■ Prompt
Throughout the material below, count the lines that include the string "reflexivity", then report only the resulting number.
================================
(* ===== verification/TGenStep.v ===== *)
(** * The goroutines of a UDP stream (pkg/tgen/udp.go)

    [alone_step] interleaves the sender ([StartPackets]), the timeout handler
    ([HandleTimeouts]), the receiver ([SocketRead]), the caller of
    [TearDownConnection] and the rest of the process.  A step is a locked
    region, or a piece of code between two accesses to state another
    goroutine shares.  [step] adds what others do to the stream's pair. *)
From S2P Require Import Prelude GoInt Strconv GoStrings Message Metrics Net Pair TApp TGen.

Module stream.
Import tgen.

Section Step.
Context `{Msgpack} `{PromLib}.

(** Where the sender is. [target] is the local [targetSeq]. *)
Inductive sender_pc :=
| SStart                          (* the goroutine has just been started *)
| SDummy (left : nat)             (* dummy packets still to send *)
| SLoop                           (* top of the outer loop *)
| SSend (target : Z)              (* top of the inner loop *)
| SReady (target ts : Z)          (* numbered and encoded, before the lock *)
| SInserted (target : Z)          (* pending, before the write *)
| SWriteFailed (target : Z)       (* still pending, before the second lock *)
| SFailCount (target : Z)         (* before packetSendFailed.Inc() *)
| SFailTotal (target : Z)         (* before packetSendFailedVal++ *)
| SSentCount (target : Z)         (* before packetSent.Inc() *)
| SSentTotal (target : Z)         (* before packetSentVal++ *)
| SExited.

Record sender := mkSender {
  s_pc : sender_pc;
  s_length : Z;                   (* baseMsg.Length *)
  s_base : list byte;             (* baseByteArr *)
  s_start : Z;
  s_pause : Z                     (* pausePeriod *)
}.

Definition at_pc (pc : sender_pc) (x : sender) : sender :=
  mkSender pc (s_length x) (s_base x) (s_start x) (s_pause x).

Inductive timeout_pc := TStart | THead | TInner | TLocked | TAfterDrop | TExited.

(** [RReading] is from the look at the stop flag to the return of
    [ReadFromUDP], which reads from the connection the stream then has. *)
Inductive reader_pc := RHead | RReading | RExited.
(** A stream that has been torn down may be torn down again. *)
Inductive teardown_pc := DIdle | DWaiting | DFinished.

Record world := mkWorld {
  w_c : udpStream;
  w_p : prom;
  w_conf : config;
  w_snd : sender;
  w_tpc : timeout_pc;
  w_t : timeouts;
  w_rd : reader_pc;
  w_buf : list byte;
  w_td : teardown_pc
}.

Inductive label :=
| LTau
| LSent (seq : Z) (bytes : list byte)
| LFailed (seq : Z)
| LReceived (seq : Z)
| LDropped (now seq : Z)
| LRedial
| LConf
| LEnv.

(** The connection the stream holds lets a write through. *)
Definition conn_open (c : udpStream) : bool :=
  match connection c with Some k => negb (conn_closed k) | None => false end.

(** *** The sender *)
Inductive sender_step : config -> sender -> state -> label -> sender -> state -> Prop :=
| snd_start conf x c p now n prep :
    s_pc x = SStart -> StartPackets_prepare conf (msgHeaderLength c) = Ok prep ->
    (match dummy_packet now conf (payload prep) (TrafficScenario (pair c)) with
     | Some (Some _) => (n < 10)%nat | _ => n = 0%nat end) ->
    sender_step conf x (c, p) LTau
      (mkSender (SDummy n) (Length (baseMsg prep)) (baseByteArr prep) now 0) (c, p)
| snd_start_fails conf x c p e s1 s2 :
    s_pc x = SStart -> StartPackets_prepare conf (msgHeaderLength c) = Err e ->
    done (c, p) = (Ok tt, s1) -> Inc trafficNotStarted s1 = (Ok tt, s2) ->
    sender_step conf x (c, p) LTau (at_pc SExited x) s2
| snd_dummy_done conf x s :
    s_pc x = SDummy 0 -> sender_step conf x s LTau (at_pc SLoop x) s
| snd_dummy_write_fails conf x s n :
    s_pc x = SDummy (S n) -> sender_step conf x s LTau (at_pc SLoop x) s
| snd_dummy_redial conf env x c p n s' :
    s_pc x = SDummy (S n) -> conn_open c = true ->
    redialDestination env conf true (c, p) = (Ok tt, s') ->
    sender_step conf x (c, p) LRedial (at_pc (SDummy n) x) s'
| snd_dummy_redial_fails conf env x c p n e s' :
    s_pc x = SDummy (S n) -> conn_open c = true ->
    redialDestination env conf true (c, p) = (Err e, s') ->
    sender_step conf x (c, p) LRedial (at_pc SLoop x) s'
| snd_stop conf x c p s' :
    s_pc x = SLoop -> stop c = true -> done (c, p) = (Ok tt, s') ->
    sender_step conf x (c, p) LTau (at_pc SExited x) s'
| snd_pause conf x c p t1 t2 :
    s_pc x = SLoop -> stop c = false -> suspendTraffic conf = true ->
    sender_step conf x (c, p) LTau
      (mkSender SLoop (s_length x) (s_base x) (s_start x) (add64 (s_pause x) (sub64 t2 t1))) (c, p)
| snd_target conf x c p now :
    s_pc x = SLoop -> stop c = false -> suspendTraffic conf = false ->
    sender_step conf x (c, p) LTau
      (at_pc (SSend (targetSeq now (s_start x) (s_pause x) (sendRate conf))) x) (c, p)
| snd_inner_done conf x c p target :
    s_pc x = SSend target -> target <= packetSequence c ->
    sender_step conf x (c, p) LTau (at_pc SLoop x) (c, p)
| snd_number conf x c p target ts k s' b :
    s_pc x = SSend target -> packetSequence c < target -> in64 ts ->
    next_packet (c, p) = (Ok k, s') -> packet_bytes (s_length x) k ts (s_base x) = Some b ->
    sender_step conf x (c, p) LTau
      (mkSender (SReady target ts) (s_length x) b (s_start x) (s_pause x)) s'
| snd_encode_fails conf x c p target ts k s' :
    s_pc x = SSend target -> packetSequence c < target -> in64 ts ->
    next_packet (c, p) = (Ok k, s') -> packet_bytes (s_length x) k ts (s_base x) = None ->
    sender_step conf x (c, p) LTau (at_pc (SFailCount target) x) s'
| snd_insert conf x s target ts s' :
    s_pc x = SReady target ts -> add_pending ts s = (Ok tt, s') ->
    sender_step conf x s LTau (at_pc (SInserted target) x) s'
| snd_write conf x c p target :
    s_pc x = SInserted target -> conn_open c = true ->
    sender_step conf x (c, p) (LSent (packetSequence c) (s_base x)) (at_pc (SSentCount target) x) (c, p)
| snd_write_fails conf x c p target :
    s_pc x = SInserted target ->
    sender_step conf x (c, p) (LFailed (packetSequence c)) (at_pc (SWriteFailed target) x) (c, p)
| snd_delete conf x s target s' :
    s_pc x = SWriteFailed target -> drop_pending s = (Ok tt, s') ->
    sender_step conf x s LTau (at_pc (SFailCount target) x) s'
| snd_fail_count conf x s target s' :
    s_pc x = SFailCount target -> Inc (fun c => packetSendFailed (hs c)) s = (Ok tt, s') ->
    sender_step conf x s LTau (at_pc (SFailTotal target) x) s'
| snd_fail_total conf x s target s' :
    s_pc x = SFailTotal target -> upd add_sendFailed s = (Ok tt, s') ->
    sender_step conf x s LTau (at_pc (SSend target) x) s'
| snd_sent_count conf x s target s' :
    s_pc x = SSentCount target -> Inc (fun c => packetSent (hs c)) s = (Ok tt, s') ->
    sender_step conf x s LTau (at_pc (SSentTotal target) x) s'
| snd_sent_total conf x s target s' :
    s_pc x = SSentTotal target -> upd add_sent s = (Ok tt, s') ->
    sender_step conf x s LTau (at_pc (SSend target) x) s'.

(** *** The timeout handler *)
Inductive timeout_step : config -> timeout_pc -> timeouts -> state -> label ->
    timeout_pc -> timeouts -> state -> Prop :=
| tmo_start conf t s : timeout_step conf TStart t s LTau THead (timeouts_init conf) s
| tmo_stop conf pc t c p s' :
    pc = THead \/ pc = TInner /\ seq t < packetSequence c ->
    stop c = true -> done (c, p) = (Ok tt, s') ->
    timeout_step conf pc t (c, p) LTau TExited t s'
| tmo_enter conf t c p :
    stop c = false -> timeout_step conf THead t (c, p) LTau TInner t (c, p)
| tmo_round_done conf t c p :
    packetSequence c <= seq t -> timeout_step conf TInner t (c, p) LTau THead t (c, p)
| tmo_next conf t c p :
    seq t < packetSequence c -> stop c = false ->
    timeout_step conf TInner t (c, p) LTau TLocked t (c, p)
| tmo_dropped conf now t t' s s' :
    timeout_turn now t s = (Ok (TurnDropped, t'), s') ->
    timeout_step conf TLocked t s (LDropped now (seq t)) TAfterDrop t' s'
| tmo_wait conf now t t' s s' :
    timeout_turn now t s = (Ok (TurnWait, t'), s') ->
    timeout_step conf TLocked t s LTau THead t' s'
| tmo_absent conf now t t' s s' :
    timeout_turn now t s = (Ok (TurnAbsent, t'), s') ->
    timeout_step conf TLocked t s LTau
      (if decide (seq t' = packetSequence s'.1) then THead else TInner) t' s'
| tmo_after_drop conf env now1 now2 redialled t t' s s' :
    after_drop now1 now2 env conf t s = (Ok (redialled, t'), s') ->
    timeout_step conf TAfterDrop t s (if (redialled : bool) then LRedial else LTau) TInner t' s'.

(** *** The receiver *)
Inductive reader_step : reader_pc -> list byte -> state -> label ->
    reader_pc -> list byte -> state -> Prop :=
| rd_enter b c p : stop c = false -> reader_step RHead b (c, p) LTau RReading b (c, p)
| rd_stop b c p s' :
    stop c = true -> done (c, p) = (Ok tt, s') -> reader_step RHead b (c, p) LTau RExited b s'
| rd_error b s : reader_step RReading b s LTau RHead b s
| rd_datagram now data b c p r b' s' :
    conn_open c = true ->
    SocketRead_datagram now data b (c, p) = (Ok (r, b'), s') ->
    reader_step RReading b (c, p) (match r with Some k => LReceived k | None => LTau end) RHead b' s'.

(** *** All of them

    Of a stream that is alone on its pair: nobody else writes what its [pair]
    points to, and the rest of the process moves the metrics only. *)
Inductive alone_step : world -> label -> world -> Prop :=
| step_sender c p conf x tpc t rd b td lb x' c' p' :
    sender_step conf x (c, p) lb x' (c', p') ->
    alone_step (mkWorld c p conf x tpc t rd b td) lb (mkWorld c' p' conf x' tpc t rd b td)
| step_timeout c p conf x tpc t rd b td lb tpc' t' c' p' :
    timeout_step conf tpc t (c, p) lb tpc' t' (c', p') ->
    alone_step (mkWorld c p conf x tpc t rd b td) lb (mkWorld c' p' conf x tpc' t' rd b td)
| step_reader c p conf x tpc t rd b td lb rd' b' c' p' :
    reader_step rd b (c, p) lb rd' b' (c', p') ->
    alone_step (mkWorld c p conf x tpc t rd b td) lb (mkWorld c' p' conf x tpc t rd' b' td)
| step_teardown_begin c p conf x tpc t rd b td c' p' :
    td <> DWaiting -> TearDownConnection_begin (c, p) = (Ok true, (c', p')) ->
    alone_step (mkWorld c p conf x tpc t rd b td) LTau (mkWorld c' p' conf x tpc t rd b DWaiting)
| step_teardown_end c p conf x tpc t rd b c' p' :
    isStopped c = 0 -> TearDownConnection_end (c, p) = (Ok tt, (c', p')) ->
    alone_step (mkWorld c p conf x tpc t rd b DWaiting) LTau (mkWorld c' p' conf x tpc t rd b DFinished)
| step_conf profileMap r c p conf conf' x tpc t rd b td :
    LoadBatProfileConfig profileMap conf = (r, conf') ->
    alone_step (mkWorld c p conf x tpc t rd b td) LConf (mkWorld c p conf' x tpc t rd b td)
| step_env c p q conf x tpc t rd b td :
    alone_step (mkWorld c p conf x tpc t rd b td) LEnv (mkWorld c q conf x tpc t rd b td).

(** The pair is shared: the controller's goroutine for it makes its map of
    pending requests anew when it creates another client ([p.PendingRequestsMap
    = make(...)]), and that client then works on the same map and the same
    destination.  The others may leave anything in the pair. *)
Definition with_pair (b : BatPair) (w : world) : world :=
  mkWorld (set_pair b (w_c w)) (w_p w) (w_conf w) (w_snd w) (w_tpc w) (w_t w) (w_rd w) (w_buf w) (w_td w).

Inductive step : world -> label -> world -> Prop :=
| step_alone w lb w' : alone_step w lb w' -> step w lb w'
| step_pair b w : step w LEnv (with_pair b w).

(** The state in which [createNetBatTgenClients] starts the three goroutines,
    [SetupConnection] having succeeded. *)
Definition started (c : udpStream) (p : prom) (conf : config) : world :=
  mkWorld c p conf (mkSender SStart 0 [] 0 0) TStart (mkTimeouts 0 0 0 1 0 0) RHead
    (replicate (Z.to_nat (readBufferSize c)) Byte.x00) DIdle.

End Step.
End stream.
================================
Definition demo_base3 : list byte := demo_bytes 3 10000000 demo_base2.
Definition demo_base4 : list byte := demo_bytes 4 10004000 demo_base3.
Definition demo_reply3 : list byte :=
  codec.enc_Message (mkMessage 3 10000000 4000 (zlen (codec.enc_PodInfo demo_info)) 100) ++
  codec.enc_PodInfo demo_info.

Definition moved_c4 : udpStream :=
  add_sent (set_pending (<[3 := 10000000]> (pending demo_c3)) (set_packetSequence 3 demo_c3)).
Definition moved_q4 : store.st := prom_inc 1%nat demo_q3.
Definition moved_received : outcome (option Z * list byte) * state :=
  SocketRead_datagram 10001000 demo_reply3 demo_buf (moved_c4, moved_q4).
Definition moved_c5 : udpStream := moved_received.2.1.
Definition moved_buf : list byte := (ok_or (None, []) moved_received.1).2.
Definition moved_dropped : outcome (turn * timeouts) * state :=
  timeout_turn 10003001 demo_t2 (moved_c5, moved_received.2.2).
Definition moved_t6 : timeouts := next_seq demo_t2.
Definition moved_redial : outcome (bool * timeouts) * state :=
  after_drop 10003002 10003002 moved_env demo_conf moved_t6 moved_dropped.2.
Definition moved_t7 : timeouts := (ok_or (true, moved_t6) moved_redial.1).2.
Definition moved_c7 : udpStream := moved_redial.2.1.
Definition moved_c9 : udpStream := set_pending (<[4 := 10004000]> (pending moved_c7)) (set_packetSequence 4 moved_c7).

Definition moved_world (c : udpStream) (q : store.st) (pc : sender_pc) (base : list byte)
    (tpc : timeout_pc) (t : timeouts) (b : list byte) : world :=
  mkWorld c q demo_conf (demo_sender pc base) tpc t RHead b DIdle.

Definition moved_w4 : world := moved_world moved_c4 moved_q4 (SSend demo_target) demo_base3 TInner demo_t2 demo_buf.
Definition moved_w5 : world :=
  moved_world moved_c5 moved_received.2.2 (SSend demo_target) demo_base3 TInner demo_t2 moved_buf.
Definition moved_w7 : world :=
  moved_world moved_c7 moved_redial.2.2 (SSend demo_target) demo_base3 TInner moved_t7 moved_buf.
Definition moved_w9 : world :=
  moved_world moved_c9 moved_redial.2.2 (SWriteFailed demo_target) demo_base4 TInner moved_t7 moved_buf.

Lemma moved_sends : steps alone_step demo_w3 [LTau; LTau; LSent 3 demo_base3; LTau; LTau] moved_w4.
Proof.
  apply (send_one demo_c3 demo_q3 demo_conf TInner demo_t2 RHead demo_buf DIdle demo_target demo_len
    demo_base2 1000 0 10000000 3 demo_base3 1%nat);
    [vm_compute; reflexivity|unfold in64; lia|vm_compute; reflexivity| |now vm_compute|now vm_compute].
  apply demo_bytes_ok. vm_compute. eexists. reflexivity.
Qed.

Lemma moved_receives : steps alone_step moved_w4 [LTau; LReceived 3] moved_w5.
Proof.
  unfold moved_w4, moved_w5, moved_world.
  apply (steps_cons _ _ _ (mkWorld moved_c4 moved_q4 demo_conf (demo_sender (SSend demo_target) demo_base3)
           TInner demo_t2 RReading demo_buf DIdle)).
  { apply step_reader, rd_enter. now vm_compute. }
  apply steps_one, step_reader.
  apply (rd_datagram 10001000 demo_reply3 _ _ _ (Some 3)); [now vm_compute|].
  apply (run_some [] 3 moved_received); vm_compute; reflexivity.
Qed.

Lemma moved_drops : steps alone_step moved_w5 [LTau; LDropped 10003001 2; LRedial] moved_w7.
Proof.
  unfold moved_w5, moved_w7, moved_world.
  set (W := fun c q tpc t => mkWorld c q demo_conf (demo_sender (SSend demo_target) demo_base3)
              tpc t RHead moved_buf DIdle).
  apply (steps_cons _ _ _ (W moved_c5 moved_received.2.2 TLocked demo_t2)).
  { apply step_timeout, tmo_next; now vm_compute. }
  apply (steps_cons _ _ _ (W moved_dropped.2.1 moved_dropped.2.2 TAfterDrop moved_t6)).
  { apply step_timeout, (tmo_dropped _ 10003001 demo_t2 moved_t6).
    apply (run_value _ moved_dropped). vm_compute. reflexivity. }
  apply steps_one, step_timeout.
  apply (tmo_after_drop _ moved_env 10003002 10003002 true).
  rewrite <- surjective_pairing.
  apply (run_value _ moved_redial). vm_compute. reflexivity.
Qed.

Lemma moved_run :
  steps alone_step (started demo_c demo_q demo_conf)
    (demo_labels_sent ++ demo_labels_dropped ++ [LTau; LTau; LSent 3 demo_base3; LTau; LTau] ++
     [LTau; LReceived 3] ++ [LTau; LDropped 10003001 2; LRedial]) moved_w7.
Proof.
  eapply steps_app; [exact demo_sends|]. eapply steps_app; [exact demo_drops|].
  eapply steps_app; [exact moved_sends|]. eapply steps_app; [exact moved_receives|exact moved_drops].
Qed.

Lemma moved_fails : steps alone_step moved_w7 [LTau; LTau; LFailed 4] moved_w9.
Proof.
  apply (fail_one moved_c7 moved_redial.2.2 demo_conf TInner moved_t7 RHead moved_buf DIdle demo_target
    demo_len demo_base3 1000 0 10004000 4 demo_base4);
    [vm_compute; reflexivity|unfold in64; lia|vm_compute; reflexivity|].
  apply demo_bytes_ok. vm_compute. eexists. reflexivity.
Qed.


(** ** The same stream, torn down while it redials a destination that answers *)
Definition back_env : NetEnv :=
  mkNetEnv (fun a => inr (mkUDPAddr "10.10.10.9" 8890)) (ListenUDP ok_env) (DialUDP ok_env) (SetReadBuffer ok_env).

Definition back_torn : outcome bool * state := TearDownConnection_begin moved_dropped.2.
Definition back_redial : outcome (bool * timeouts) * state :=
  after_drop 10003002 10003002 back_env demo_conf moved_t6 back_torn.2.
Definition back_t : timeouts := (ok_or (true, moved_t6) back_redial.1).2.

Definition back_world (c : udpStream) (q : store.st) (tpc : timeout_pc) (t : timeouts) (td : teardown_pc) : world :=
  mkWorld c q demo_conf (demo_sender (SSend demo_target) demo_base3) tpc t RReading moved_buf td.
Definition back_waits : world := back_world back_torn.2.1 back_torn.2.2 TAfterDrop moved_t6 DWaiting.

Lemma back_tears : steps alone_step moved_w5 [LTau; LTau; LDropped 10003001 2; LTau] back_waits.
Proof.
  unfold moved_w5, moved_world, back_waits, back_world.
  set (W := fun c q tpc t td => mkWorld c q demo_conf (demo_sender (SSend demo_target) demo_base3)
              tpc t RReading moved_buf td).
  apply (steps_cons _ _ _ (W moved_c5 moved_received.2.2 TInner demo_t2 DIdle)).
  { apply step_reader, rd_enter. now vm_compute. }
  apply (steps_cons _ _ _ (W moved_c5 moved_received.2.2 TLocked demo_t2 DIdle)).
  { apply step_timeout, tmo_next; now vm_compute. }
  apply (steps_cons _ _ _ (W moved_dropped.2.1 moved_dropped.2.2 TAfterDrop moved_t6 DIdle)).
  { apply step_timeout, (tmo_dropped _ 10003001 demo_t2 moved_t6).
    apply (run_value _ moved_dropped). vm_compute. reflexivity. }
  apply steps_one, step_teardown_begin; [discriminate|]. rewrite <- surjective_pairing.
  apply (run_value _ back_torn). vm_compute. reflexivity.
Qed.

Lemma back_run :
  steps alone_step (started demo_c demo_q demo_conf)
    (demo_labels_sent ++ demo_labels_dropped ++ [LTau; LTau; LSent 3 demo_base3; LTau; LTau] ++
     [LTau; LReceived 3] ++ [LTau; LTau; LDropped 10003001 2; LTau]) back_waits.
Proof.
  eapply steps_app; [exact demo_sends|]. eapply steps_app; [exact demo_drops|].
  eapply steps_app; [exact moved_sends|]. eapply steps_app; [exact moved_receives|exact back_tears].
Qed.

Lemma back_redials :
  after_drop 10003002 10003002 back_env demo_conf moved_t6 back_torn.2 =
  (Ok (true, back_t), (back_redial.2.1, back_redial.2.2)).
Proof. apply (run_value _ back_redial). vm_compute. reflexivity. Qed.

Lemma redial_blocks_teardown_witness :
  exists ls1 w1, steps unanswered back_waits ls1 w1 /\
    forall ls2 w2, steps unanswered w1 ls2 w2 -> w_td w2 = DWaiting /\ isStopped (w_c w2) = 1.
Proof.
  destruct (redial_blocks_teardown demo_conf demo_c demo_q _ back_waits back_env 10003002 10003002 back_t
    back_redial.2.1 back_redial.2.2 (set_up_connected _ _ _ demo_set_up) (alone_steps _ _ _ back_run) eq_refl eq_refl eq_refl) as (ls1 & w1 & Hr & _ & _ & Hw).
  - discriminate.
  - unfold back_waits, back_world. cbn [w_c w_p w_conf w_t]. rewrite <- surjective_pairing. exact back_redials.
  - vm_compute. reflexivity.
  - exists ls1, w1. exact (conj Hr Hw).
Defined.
================================
■ Answer
11